Peut-être un sentiment de paix que j’avais du mal à trouver. J’aurais pu le trouver même en évoluant dans cet environnement du toujours plus, mais c’est plus facile aujourd’hui. Je me laisse un peu plus tranquille en fait. Ça vient doucement avec le temps. Je suis également beaucoup plus indulgente avec moi-même. Le fait de choisir l’environnement dans lequel tu vis, choisir ses horaires, c’est nouveau et appréciable. Personne ne me dit quand m’entraîner, quand manger, ce qui était contre-intuitif pour moi. En fait, c’est ce sentiment de liberté qui me manquait.
As-tu repris un peu de sport après avoir laissé ton corps tranquille pendant plusieurs mois ?
Progressivement. Un peu de kiné, du renforcement musculaire. Samedi, j’ai couru mon premier 10 km en moins d’une heure. Je n’ai surtout pas envie de me faire mal. Je reprends du plaisir à courir, à aller à la muscu, à apprendre à écouter mon corps. C’est important pour moi.
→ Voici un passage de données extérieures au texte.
(** ** The table's statements *)

Lemma find_has_code_None code (l : list row) :
  find (has_code code) l = None <-> code ∉ short_code <$> l.
Proof.
  induction l as [|r l IH]; simpl.
  - split; [intros _; apply not_elem_of_nil | done].
  - unfold has_code at 1. rewrite not_elem_of_cons. case_bool_decide.
    + split; [discriminate | intros [Hne _]; congruence].
    + rewrite IH. split; [intros ?; split; [congruence | done] | tauto].
Qed.

Lemma find_has_code_Some code (l : list row) r :
  find (has_code code) l = Some r -> r ∈ l /\ short_code r = code.
Proof.
  intros H. apply find_some in H as [Hin Hc].
  split; [by apply list_elem_of_In | by apply bool_decide_eq_true_1 in Hc].
Qed.

(** With distinct codes the row selected for a code is the row that
    carries it. *)
Lemma find_has_code_unique (l : list row) r :
  NoDup (short_code <$> l) -> r ∈ l ->
  find (has_code (short_code r)) l = Some r.
Proof.
  induction l as [|a l IH]; simpl; intros Hnd Hin; [by inversion Hin|].
  apply NoDup_cons in Hnd as [Hfresh Hnd].
  unfold has_code at 1. case_bool_decide as Ha.
  - apply elem_of_cons in Hin as [->|Hin]; [done|].
    exfalso. apply Hfresh. rewrite Ha. by apply list_elem_of_fmap_2.
  - apply elem_of_cons in Hin as [->|Hin]; [done | by apply IH].
Qed.
(* ===== verification/_CoqProject ===== *)
-Q . S2P
Prelude.v
Task.v
TaskAwaiters.v
TaskOwner.v
TaskNest.v
Status.v
Coding.v
Crc32c.v
WriteBatch.v
WriteBatchStore.v
Wal.v
MemTable.v
MemTableReaders.v
MemTableStatsReader.v
Io.v
Db.v
DbTheorems.v
WriterQueue.v
WriterQueueFacts.v
DbConcurrent.v
WriterReentry.v
DbClient.v
Bench.v
BenchThreads.v
UringExecutor.v
UringKernel.v
UringFacts.v
UringTheorems.v
UringLifecycle.v
UringIo.v
DbOpen.v
DbSession.v
UringConcurrent.v
UringSqPoll.v
UringHistory.v
UringConcurrentFacts.v
UringConcurrentTheorems.v
UringSim.v
Stack.v
BenchMain.v
UringConcurrentRuns.v
Tests.v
Je m’entraîne quasiment tous les jours, j’en ai de nouveau besoin.
On a le sentiment que tu profites de chaque instant, plus encore que lorsque tu étais joueuse…
J’avais listé ce qui m’avait manqué et que je voulais privilégier. La nature, le soleil, être relax. Oui, je profite…
A aucun moment tu ne regrettes ce choix d’avoir mis un terme à ta carrière à seulement 32 ans ?
Non. Mais il y a des moments, parfois, où je m’interroge sur l’idée de me lancer dans un défi, pourquoi pas jouer en N1 par exemple. Mais il y a l’enjeu physique… Je ne sais pas si je serais capable avec mes genoux. Et puis j’aime tellement ma vie. Dire non, de nouveau, à un projet qui me tient à cœur, un événement personnel ou professionnel, non, le rapport bénéfice/sacrifice ne me convient pas. J’ai plein de petites idées, de projets associatifs, de transmission, pour retrouver ce côté mission.
Es-tu heureuse aujourd’hui ?
Oui, mais le plus important est de pouvoir le dire en l’étant vraiment, de voir comment je travaille à l’être, jour après jour. Je suis au bon endroit, entouré des bonnes personnes, c’est mon idée du bonheur.